A Dialectic Pipeline for Improving LLM Robustness
Sara Candussio

TL;DR
This paper introduces a dialectic pipeline that enhances LLM robustness by enabling self-dialogue for answer reflection and correction, outperforming standard and Chain-of-Thought prompting across various datasets and models.
Contribution
It presents a novel self-dialogue based pipeline that improves LLM answer quality without sacrificing generalization, using context enrichment and reflection mechanisms.
Findings
Significant performance improvements over standard model answers.

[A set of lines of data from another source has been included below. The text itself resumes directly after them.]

(** * Flappy Kiro: the simulation engine and the session controller

    A shallow embedding of [FlappyKiroGame] (the engine: physics, wall
    generation, scrolling, retirement, collisions) and of [FlappyKiroApp]
    (the screen controller with its username gate and score submission),
    followed by the properties of the two that the design document states.

    Numbers.  A JavaScript number is an IEEE 754 binary64 value.  The
    vertical axis (position, velocity, gravity, gap offsets) carries
    fractions such as 0.3, so it is modelled with Rocq's primitive
    binary64 floats and every sum is rounded as the browser rounds it.
    The horizontal axis only ever holds integers: walls are born at
    [canvas.width] (an unsigned long of the DOM) and move by the integer
    wall speeds 2, 3 or 4 until they pass -60, and the score counts up from
    0 by one.  Binary64 is exact on integers below 2^53 in magnitude,
    which these stay (the score for some 10^17 frames), and they are
    modelled in [Z]. *)

From Stdlib Require Import ZArith List String Ascii Bool Lia.
From Stdlib Require Import Sorting.Sorted Sorting.Permutation.
From Stdlib Require Import Floats.PrimFloat Numbers.Cyclic.Int63.Uint63.
Import ListNotations.

Set Warnings "-inexact-float".
Local Open Scope string_scope.
Local Open Scope list_scope.
Local Open Scope Z_scope.

(** ** Values that leave the program *)

(** A JavaScript value as it appears in a telemetry record, an event
    detail or a request body. *)
Inductive JsVal : Type :=
| JInt (z : Z)
| JNum (f : float)
| JStr (s : string)
| JUndefined.

(** An object literal: its fields in the order they are written. *)
Definition JsObj : Type := list (string * JsVal).
Lemma calculate_sparsity_pattern_idempotent_witness :
  ∃ h1, calculate_sparsity_pattern 1 2 h_ex = (Ok 1, h1) ∧
        calculate_sparsity_pattern 1 2 h1 = (Ok 1, h1).
Proof.
  eexists. split; [vm_compute; reflexivity|].
  eapply (calculate_sparsity_pattern_idempotent 1 2 h_ex). vm_compute; reflexivity.
Defined.

Lemma calculate_sparsity_pattern_explicit_zeros_witness :
  (<[0 := A_zero]> ∅ : gmap loc spmatrix) !! 0 = Some A_zero ∧
  0 < ncols A_zero ∧ 1 < getnnz_col A_zero 0 ∧
  0 < length (nonzero_rows A_zero 0) ≤ 1 ∧
  (calculate_sparsity_pattern 0 1 (<[0 := A_zero]> ∅)).1 = Raise ValueError.
Proof.
  assert ((<[0 := A_zero]> ∅ : gmap loc spmatrix) !! 0 = Some A_zero) as H1
    by reflexivity.
  assert (0 < ncols A_zero) as H2 by (vm_compute; lia).
  assert (1 < getnnz_col A_zero 0) as H3 by (vm_compute; lia).
  assert (0 < length (nonzero_rows A_zero 0) ≤ 1) as H4 by (vm_compute; lia).
  refine (conj H1 (conj H2 (conj H3 (conj H4 _)))).
  exact (calculate_sparsity_pattern_explicit_zeros 0 1 _ A_zero 0 H1 H2 H3 H4).
Defined.

Lemma sparse_solution_again_witness :
  ∃ BB h',
    sparse_solution g_ex 1 2 1 h_ex = (Ok BB, h') ∧
    sparse_solution g_ex 1 2 1 h' = (Ok BB, h').
Proof.
  eexists _, _. split; [vm_compute; reflexivity|].
  eapply (sparse_solution_again g_ex 1 2 1 h_ex A_ex A_ex);
    [done | done | done | done | vm_compute; reflexivity].
Defined.

(** ** The blocks the partitioner emits *)

Section blocks_more.
Context `{NumLib}.

Lemma block_of_perm AA ii : block_of AA ii ≡ₚ nonzero_rows AA ii.
Proof.
  unfold block_of, take_idx. cbn zeta.
  rewrite reverse_Permutation, np_argsort_perm, !length_fmap.
  by rewrite fmap_lookup_total_seq.
Qed.

Lemma partition_steps_length rr AA sortedList st st' :
  foldM (partition_step rr AA) st sortedList = Ok st' →
  length st.2 ≤ length st'.2 ≤ length st.2 + length sortedList.
Proof.
  revert st. induction sortedList as [|ii sl IH]; intros st.
  - intros [= <-]. cbn. lia.
  - cbn [foldM]. intros (st1 & Hstep & Hrest)%result_bind_Ok.
    apply IH in Hrest. cbn [length].
    assert (length st.2 ≤ length st1.2 ≤ S (length st.2)); [|lia].
    destruct st as [todo bl]. unfold partition_step in Hstep.
    destruct (todo !! ii) as [t|]; [|done].
    case_decide.
    + apply result_bind_Ok in Hstep as (todo' & _ & [= <-]).
      cbn. rewrite length_app. cbn. lia.
    + injection Hstep as <-. cbn. lia.
Qed.

(** X7.  The column budget bounds the cost of training: on the mask that
    [calculate_sparsity_pattern] returns, the partitioner emits at least
    one block (when there are items) and no more blocks than items, and
    every block, hence every matrix that is inverted, has at most
    [maxInColumn] members, all distinct and inside the item range. *)
Theorem blocks_within_budget l maxInColumn h AtA l' h' AA XtXdiag rr
    sortedList todoIndicators blockList :
  h !! l = Some AtA →
  calculate_sparsity_pattern l maxInColumn h = (Ok l', h') →
  h' !! l' = Some AA →
  length XtXdiag = ncols AA →
  sortedList_of AA XtXdiag = Ok sortedList →
  partition_loop rr AA sortedList = Ok (todoIndicators, blockList) →
  length blockList ≤ ncols AA ∧
  (0 < ncols AA → blockList ≠ []) ∧
  ∀ nn, nn ∈ blockList →
    length nn ≤ maxInColumn ∧ NoDup nn ∧ ∀ a, a ∈ nn → a < nrows AA.
Proof.
  intros Hl Hcsp HAA Hlen Hsorted Hloop.
  destruct (calculate_sparsity_pattern_spec l maxInColumn h AtA Hl) as [_ Hspec].
  destruct (Hspec l' h' Hcsp) as (AA' & -> & -> & _ & _ & Hcap & Hnz & _).
  rewrite lookup_insert_eq in HAA. injection HAA as ->.
  pose proof (sortedList_of_perm _ _ _ Hlen Hsorted) as Hperm.
  unfold partition_loop in Hloop.
  pose proof (partition_steps_length _ _ _ _ _ Hloop) as Hcount.
  cbn [fst snd length] in Hcount.
  rewrite (Permutation_length Hperm), length_seq in Hcount.
  destruct (partition_steps_Ok _ _ _ _ _ Hloop (flags_agree_init rr (ncols AA)))
    as (_ & _ & Hnew & _).
  cbn [fst snd] in *.
  split_and!; [lia| |].
  - intros HN Hnil. subst blockList.
    destruct sortedList as [|ii sl].
    { apply Permutation_length in Hperm. rewrite length_seq in Hperm.
      cbn in Hperm. lia. }
    cbn [foldM] in Hloop. apply result_bind_Ok in Hloop as (st1 & Hstep & Hrest).
    assert (ii < ncols AA) as Hii.
    { assert (ii ∈ ii :: sl) as Hin by left. rewrite Hperm in Hin.
      apply elem_of_seq in Hin. lia. }
    unfold partition_step in Hstep.
    rewrite lookup_replicate_2 in Hstep by done.
    rewrite decide_True in Hstep by done.
    apply result_bind_Ok in Hstep as (todo' & _ & [= <-]).
    apply partition_steps_length in Hrest. cbn in Hrest. lia.
  - intros nn Hnn. destruct (Hnew nn Hnn) as [Hin|(ii & Hii & ->)].
    { by apply not_elem_of_nil in Hin. }
    rewrite Hperm in Hii. apply elem_of_seq in Hii.
    pose proof (block_of_perm AA ii) as Hp.
    split_and!.
    + rewrite (Permutation_length Hp), <- getnnz_col_nonzero_rows by done.
      apply Hcap. lia.
    + rewrite Hp. apply NoDup_nonzero_rows.
    + intros a Ha. rewrite Hp in Ha. by apply elem_of_nonzero_rows in Ha as [? _].
Qed.
(** Modelled from the spec: what one cleaned field adds to the report
    (§4.2): a missing value, an unparseable date or number, or a
    normalization event; missing with [data_cleaner.py]. *)
Definition tally (f : CleanedField) : Counters :=
  match provenance f, kind f with
  | original, _ => no_counts
  | normalized, _ => mkCounters 0 0 0 0 1
  | missing, _ => mkCounters 0 1 0 0 0
  | unparseable, TDate => mkCounters 0 0 1 0 0
  | unparseable, TNumber => mkCounters 0 0 0 1 0
  | unparseable, _ => no_counts
  end.

(** *** Number cleaning (§4.2, Numbers/currency) *)

Definition is_digit (c : N) : bool := ((48 <=? c) && (c <=? 57))%N.

(** Modelled from the spec: ASCII lower-casing, for the case-insensitive
    suffixes of §4.2; missing with [data_cleaner.py]. *)
Definition lower (c : N) : N :=
  if ((65 <=? c) && (c <=? 90))%N then (c + 32)%N else c.

(** Modelled from the spec: the digits of a decimal numeral and their
    value; missing with [data_cleaner.py]. *)
Fixpoint digits_value (acc : Z) (s : text) : option Z :=
  match s with
  | [] => Some acc
  | c :: s' =>
    if is_digit c then digits_value (10 * acc + Z.of_N (c - 48)) s'
    else None
  end.

(** Modelled from the spec: the text up to the first ["."], and the text
    after it; missing with [data_cleaner.py]. *)
Fixpoint split_point (s : text) : text * text :=
  match s with
  | [] => ([], [])
  | c :: s' =>
    if (c =? 46)%N then ([], s')
    else let '(i, f) := split_point s' in (c :: i, f)
  end.

(** Modelled from the spec: the value of an unsigned numeral, digits with
    an optional fraction and at least one digit, negated on demand;
    missing with [data_cleaner.py]. *)
Definition parse_unsigned (negative : bool) (body : text) : option Q :=
  let '(ip, fp) := split_point body in
  match ip, fp with
  | [], [] => None
  | _, _ =>
    match digits_value 0 ip, digits_value 0 fp with
    | Some i, Some f =>
      let scale := 10 ^ Z.of_nat (length fp) in
      let num := i * scale + f in
      Some (Qred (Qmake (if negative then - num else num) (Z.to_pos scale)))
    | _, _ => None
    end
  end.

(** Modelled from the spec: "convert to a floating value" (§4.2): an
    optional sign and an unsigned numeral; missing with
    [data_cleaner.py]. *)
Definition parse_decimal (s : text) : option Q :=
  match s with
  | c :: r =>
    if (c =? 45)%N then parse_unsigned true r
    else if (c =? 43)%N then parse_unsigned false r
    else parse_unsigned false s
  | [] => None
  end.

(** Modelled from the spec: the trailing magnitude suffixes of §4.2, K for
    a thousand, M for a million, Cr for ten million, in either case; the
    result is the text before the suffix and the multiplier.  Missing with
    [data_cleaner.py]. *)
Definition split_suffix (s : text) : text * Z :=
  match reverse s with
  | r :: rest =>
    match rest with
    | c :: rest' =>
      if ((lower c =? 99) && (lower r =? 114))%N then (reverse rest', 10000000)
      else if (lower r =? 107)%N then (reverse rest, 1000)
      else if (lower r =? 109)%N then (reverse rest, 1000000)
      else (s, 1)
    | [] =>
      if (lower r =? 107)%N then ([], 1000)
      else if (lower r =? 109)%N then ([], 1000000)
      else (s, 1)
    end
  | [] => (s, 1)
  end.

(** Modelled from the spec: the characters a numeral with a suffix is
    written with (§4.2): digits, the point, the signs and the letters;
    missing with [data_cleaner.py]. *)
Definition numeral_char (c : N) : bool :=
  (is_digit c || (c =? 46) || (c =? 43) || (c =? 45)
   || (97 <=? lower c) && (lower c <=? 122))%N.

Section Cleaner.

(** The currency symbols the cleaner strips; the specification names
    none but the rupee sign of its example. *)
Variable currency_symbols : list N.

(** Modelled from the spec: "strip currency symbols and thousands
    separators" (§4.2); missing with [data_cleaner.py]. *)
Definition strip (s : text) : text :=
  filter (fun c => ~ (c ∈ currency_symbols \/ c = 44%N)) s.

(** Modelled from the spec: the number a raw text denotes (§4.2), if
    any; missing with [data_cleaner.py]. *)
Definition parse_number (raw : text) : option Q :=
  let '(numeral, multiplier) := split_suffix (strip raw) in
  q ← parse_decimal numeral;
  Some (Qred (q * inject_Z multiplier)).

(** Modelled from the spec: number cleaning (§4.2): the value on
    success, and on failure the original text marked unparseable.  A text
    that already is a plain numeral keeps the flag [original].  Missing
    with [data_cleaner.py]. *)
Definition clean_number (raw : text) : CleanedField :=
  match parse_number raw with
  | Some q =>
    mkField TNumber (VNumber q)
      (match parse_decimal raw with Some _ => original | None => normalized end)
  | None => mkField TNumber (VRaw raw) unparseable
  end.

(** The date cascade, the text normaliser and the status table of §4.2
    are not specified in enough detail to be written out; they are taken
    as given, each returning the canonical value and its flag. *)
Variable clean_date : text -> Canonical * Provenance.
Variable clean_text : text -> Canonical * Provenance.
Variable clean_status : text -> Canonical * Provenance.

(** How the [summary] flag follows from the counters is not specified. *)
Variable summarise : Counters -> bool.

(** Modelled from the spec: the coercion of one raw value into its
    semantic type (§3, §4.2); missing with [data_cleaner.py]. *)
Definition clean_value (ty : FieldType) (raw : text) : CleanedField :=
  match ty with
  | TNumber => clean_number raw
  | TDate => let '(v, p) := clean_date raw in mkField TDate v p
  | TCategory => let '(v, p) := clean_status raw in mkField TCategory v p
  | TText => let '(v, p) := clean_text raw in mkField TText v p
  end.

(** Modelled from the spec: a CleanedItem (§3) is the RawItem with every
    field coerced; a field the schema does not list is cleaned as text.
    Missing with [data_cleaner.py]. *)
Definition clean_item (schema : gmap string FieldType)
    (item : gmap string text) : gmap string CleanedField :=
  map_imap
    (fun name raw => Some (clean_value (default TText (schema !! name)) raw))
    item.

(** Modelled from the spec: the report of one item: the item itself and
    the outcome of each of its fields (§4.2); missing with
    [data_cleaner.py]. *)
Definition item_counters (item : gmap string CleanedField) : Counters :=
  counters_add (mkCounters 1 0 0 0 0)
    (counters_sum (tally <$> (map_to_list item).*2)).

(** Modelled from the spec: a QualityReport (§3) from its counters;
    missing with [data_cleaner.py]. *)
Definition report_of (cs : Counters) : QualityReport :=
  mkReport cs (summarise cs).

(** Modelled from the spec: [clean(items, schema)] of §4.2, a pure
    function returning the cleaned items and the report, the sum of the
    reports of the items; missing with [data_cleaner.py]. *)
Definition clean (schema : gmap string FieldType)
    (items : list (gmap string text))
    : list (gmap string CleanedField) * QualityReport :=
  let cleaned := clean_item schema <$> items in
  (cleaned, report_of (counters_sum (item_counters <$> cleaned))).

(** Modelled from the spec: the counters of the report of one call of
    [clean] (§4.2); missing with [data_cleaner.py]. *)
Definition cleaned_counters (schema : gmap string FieldType)
    (items : list (gmap string text)) : Counters :=
  counters (clean schema items).2.

(** Modelled from the spec: the sum of the reports of several calls of
    [clean] (§4.2, "across all items and boards"); missing with
    [agent.py]. *)
Definition merge_reports (rs : list QualityReport) : QualityReport :=
  report_of (counters_sum (counters <$> rs)).

End Cleaner.

(** *** The orchestrator (§4.5) *)

(** Modelled from the spec: the states of the per-request state machine
    of §4.5; missing with [agent.py]. *)
Inductive Stage :=
| PLANNING | CLARIFYING | FETCHING | CLEANING | AGGREGATING | COMPOSING
| DONE | FAILED.

(** Modelled from the spec: the leading marker of a trace entry (§3):
    entry to a state, success, or failure; missing with [agent.py]. *)
Inductive Marker := Entered | Succeeded | Failure.

(** Modelled from the spec: an ActionTraceEntry (§3): the stage it
    belongs to, its marker and, for a failed fetch, the board; missing
    with [agent.py]. *)
Record TraceEntry := mkEntry {
  stage : Stage;
  marker : Marker;
  board : option N
}.

(** Modelled from the spec: the filter operators of §4.3; missing with
    [agent.py]. *)
Inductive Operator :=
| op_equals | op_contains | op_greater_than | op_less_than | op_in_range
| op_in_set.

(** Modelled from the spec: a filter of a QueryPlan (§3); missing with
    [agent.py]. *)
Record Filter := mkFilter {
  field : string;
  operator : Operator;
  operand : text
}.

(** Modelled from the spec: the aggregations of §4.3; missing with
    [agent.py]. *)
Inductive Aggregation :=
| agg_sum | agg_average | agg_count | agg_count_distinct | agg_min | agg_max
| agg_breakdown_by (category_field : string).

(** Modelled from the spec: a metric of a QueryPlan (§3); missing with
    [agent.py]. *)
Record MetricSpec := mkMetricSpec {
  name : text;
  aggregation : Aggregation;
  target_field : string
}.
(** A remote call on the world. *)
Definition remote {W A} (c : call) (op : W -> W * outcome A) : M W A :=
  fun w => match op w with (w1, r) => (w1, [Called c], r) end.

(** [for x in l: body x]. *)
Fixpoint for_each {S A} (body : A -> M S unit) (l : list A) : M S unit :=
  match l with
  | [] => ret tt
  | x :: l' => body x ;; for_each body l'
  end.

(** [for page in paginator.paginate(...): for x in page[...]: body x].
    The delivered pages are consumed in order; the failure, if any, is
    raised when the page after the last delivered one is requested.  The
    trace records the paginated listing as one call. *)
Definition paginate {S A} (c : call) (p : paginated A) (body : A -> M S unit)
  : M S unit :=
  emit (Called c) ;;
  for_each (for_each body) (pages p) ;;
  match failure p with
  | Some e => raise e
  | None => ret tt
  end.

(** ** [get_accounts_by_ou] *)

Definition accounts_error_message (ou_id msg : string) : string :=
  "Error getting accounts for OU " ++ ou_id ++ ": " ++ msg.

Definition children_error_message (ou_id msg : string) : string :=
  "Error getting child OUs for " ++ ou_id ++ ": " ++ msg.

(** The body of the inner loop over [page['Accounts']]. *)
Definition append_if_active (a : account) : M (list account_entry) unit :=
  if (account_Status a =? "ACTIVE")%string
  then modify (fun accounts =>
                 accounts ++ [mk_entry (account_Id a) (account_Name a)])
  else ret tt.

(** The body of the loop over [page['Children']]. *)
Definition extend_with_child (self : string -> D (list account_entry))
    (c : child) : M (list account_entry) unit :=
  child_accounts <- lift (self (child_Id c)) ;;
  modify (fun accounts => accounts ++ child_accounts).
(** * The voice screen of the inventory client (frontend/app/voice.tsx)

    A shallow embedding of the React component [Voice]: its six state
    cells, the effect registered at mount, and the four asynchronous
    functions [cleanupAudio], [startRecording], [stopRecording] and
    [uploadAudio].  The calls the screen makes on its collaborators
    (expo-av, fetch, Alert, console) are recorded in a chronological
    log; what the collaborators answer is supplied by a [Platform]. *)

From Stdlib Require Import Bool List Arith Lia.
From Stdlib Require Import Ascii String.
Import ListNotations.
Open Scope string_scope.
Set Warnings "-register-all".

(** ** JavaScript values, as far as a parsed JSON body needs them *)

Module Js.

(** What [response.json()] can produce, plus [undefined] for a property
    that is not there.  A JSON number is a double, and the screen
    observes a number in two ways only, ToBoolean and ToString; a
    number is therefore given by the text [Number.prototype.toString]
    prints for it ("5", "2.5", "1e+21").  Both zeros print "0" and JSON
    has no NaN, so a number is falsy exactly when that text is "0". *)
Inductive Value : Type :=
| Undefined
| Null
| Bool (b : bool)
| Num (shown : string)
| Str (s : string)
| Arr (items : list Value)
| Obj (fields : list (string * Value)).

(** ToBoolean. *)
Definition truthy (v : Value) : bool :=
  match v with
  | Undefined | Null => false
  | Bool b => b
  | Num shown => negb (String.eqb shown "0")
  | Str s => negb (String.eqb s EmptyString)
  | Arr _ | Obj _ => true
  end.

(** [a || b]. *)
Definition or (a b : Value) : Value := if truthy a then a else b.

(** Own property of an object literal parsed from JSON: when a key is
    repeated the last occurrence wins. *)
Fixpoint lookup (k : string) (fields : list (string * Value)) : option Value :=
  match fields with
  | [] => None
  | (k', v) :: rest =>
      match lookup k rest with
      | Some w => Some w
      | None => if String.eqb k k' then Some v else None
      end
  end.

(** [data.k] for the seven keys the screen reads (transcription,
    response, intent, item, qty, unit, error), none of which lives on a
    prototype: [None] is the TypeError raised on [null] and
    [undefined]. *)
Definition get (data : Value) (k : string) : option Value :=
  match data with
  | Undefined | Null => None
  | Obj fields =>
      match lookup k fields with
      | Some v => Some v
      | None => Some Undefined
      end
  | _ => Some Undefined
  end.

(** ToString, as a template literal and [+] with a string apply it to
    a value parsed from JSON; [None] is the TypeError it throws.  An
    object with an own key "toString" has a method that cannot be
    called, and [Object.prototype.valueOf] hands back the object, so
    the conversion fails; without that key [Object.prototype.toString]
    answers.  An array is joined with ",", [null] and [undefined]
    elements as the empty text, and fails when an element does. *)
Fixpoint to_string (v : Value) : option string :=
  match v with
  | Undefined => Some "undefined"
  | Null => Some "null"
  | Bool true => Some "true"
  | Bool false => Some "false"
  | Num shown => Some shown
  | Str s => Some s
  | Arr items =>
      let element x :=
        match x with
        | Undefined | Null => Some EmptyString
        | _ => to_string x
        end in
      (fix join (l : list Value) : option string :=
         match l with
         | [] => Some EmptyString
         | [x] => element x
         | x :: rest =>
             match element x, join rest with
             | Some a, Some b => Some (a ++ "," ++ b)
             | _, _ => None
             end
         end) items
  | Obj fields =>
      match lookup "toString" fields with
      | Some _ => None
      | None => Some "[object Object]"
      end
  end.

End Js.

(** The character U+0022, which the transcription is wrapped in. *)
Definition dquote : string := String "034"%char EmptyString.

(** ** The state of the component *)

(** The object [Audio.Recording.createAsync] hands back; [getURI()] is
    a string or [null]. *)
Record Recording : Type := mkRecording {
  rec_id : nat;
  rec_uri : option string
}.

Definition getURI (r : Recording) : Js.Value :=
  match rec_uri r with
  | Some u => Js.Str u
  | None => Js.Null
  end.

Record Decision : Type := mkDecision {
  intent : Js.Value;
  item : Js.Value;
  qty : Js.Value;
  unit_ : Js.Value
}.

(** The six [useState] cells of [Voice]. *)
Record VoiceState : Type := mkVoiceState {
  recording : option Recording;
  isRecording : bool;
  isProcessing : bool;
  aiResponse : Js.Value;
  transcription : string;
  decision : option Decision
}.

Definition initialState : VoiceState :=
  {| recording := None;
     isRecording := false;
     isProcessing := false;
     aiResponse := Js.Str "Hold the Button...";
     transcription := "Ask about stock or sales";
     decision := None |}.

(** ** Calls on the collaborators *)

Inductive ConsoleLevel : Type := ConsoleLog | ConsoleError.

Inductive Event : Type :=
| EvRequestPermissions (status : string)
| EvAlert (title message : string)
| EvStopAndUnload (r : Recording) (resolved : bool)
| EvSetAudioMode (resolved : bool)
| EvCreate (result : option Recording)
| EvFetch (uri : Js.Value)
| EvFetchSettled
| EvConsole (level : ConsoleLevel) (message : string).

(** What the platform answers.  Each answer may depend on everything
    that happened before, so any behaviour of the device is some
    [Platform]. *)
Record Platform : Type := mkPlatform {
  permission_status : string;
  stop_resolves : Recording -> list Event -> bool;
  set_mode_resolves : list Event -> bool;
  create_result : list Event -> option Recording
}.

(** How a pending [fetch] ends. *)
Inductive FetchOutcome : Type :=
| NetworkFailure
| HttpResponse (ok : bool) (body : option Js.Value).

(** ** The world the handlers run in *)

(** The live state cells, and every call made so far, oldest first. *)
Record Sys : Type := mkSys {
  screen : VoiceState;
  log : list Event
}.

(** An [await]ed computation either returns or throws. *)
Inductive Completion (A : Type) : Type :=
| Returned (a : A)
| Thrown.
Arguments Returned {A} a.
Arguments Thrown {A}.

Definition M (A : Type) : Type := Sys -> Completion A * Sys.

Definition ret {A} (a : A) : M A := fun sys => (Returned a, sys).

Definition bind {A B} (m : M A) (k : A -> M B) : M B :=
  fun sys =>
    match m sys with
    | (Returned a, sys') => k a sys'
    | (Thrown, sys') => (Thrown, sys')
    end.

Definition throw {A} : M A := fun sys => (Thrown, sys).

(** [try { body } catch { handler }]. *)
Definition try_catch {A} (body handler : M A) : M A :=
  fun sys =>
    match body sys with
    | (Returned a, sys') => (Returned a, sys')
    | (Thrown, sys') => handler sys'
    end.

(** [try { body } finally { cleanup }], for a cleanup that cannot throw. *)
Definition try_finally {A} (body : M A) (cleanup : M unit) : M A :=
  fun sys =>
    match body sys with
    | (c, sys') => (c, snd (cleanup sys'))
    end.

(** A promise nobody awaits: the call is made, a rejection goes nowhere. *)
Definition detached (m : M unit) : M unit :=
  fun sys => (Returned tt, snd (m sys)).

Declare Scope js_scope.
Delimit Scope js_scope with js.
Notation "x <- m ;; k" := (bind m (fun x => k))
  (at level 61, m at next level, right associativity) : js_scope.
Notation "m ;; k" := (bind m (fun _ => k))
  (at level 61, right associativity) : js_scope.
Open Scope js_scope.

Definition emit (e : Event) : M unit :=
  fun sys => (Returned tt, {| screen := screen sys; log := log sys ++ [e] |}).

Definition update (f : VoiceState -> VoiceState) : M unit :=
  fun sys => (Returned tt, {| screen := f (screen sys); log := log sys |}).

(** The setters of the six cells. *)
Definition setRecording (v : option Recording) : M unit :=
  update (fun s => {| recording := v; isRecording := isRecording s;
                      isProcessing := isProcessing s; aiResponse := aiResponse s;
                      transcription := transcription s; decision := decision s |}).

Definition setIsRecording (v : bool) : M unit :=
  update (fun s => {| recording := recording s; isRecording := v;
                      isProcessing := isProcessing s; aiResponse := aiResponse s;
                      transcription := transcription s; decision := decision s |}).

Consistent outperformance compared to Chain-of-Thought prompting.
Effective across multiple datasets and model families.
Abstract
Assessing ways in which Language Models can reduce their hallucinations and improve the outputs' quality is crucial to ensure their large-scale use. However, methods such as fine-tuning on domain-specific data or the training of a separate \textit{ad hoc} verifier require demanding computational resources (not feasible for many user applications) and constrain the models to specific fields of knowledge. In this thesis, we propose a dialectic pipeline that preserves LLMs' generalization abilities while improving the quality of its answer via self-dialogue, enabling it to reflect upon and correct tentative wrong answers. We experimented with different pipeline settings, testing our proposed method on different datasets and on different families of models. All the pipeline stages are enriched with the relevant context (in an oracle-RAG setting) and a study on the impact of its…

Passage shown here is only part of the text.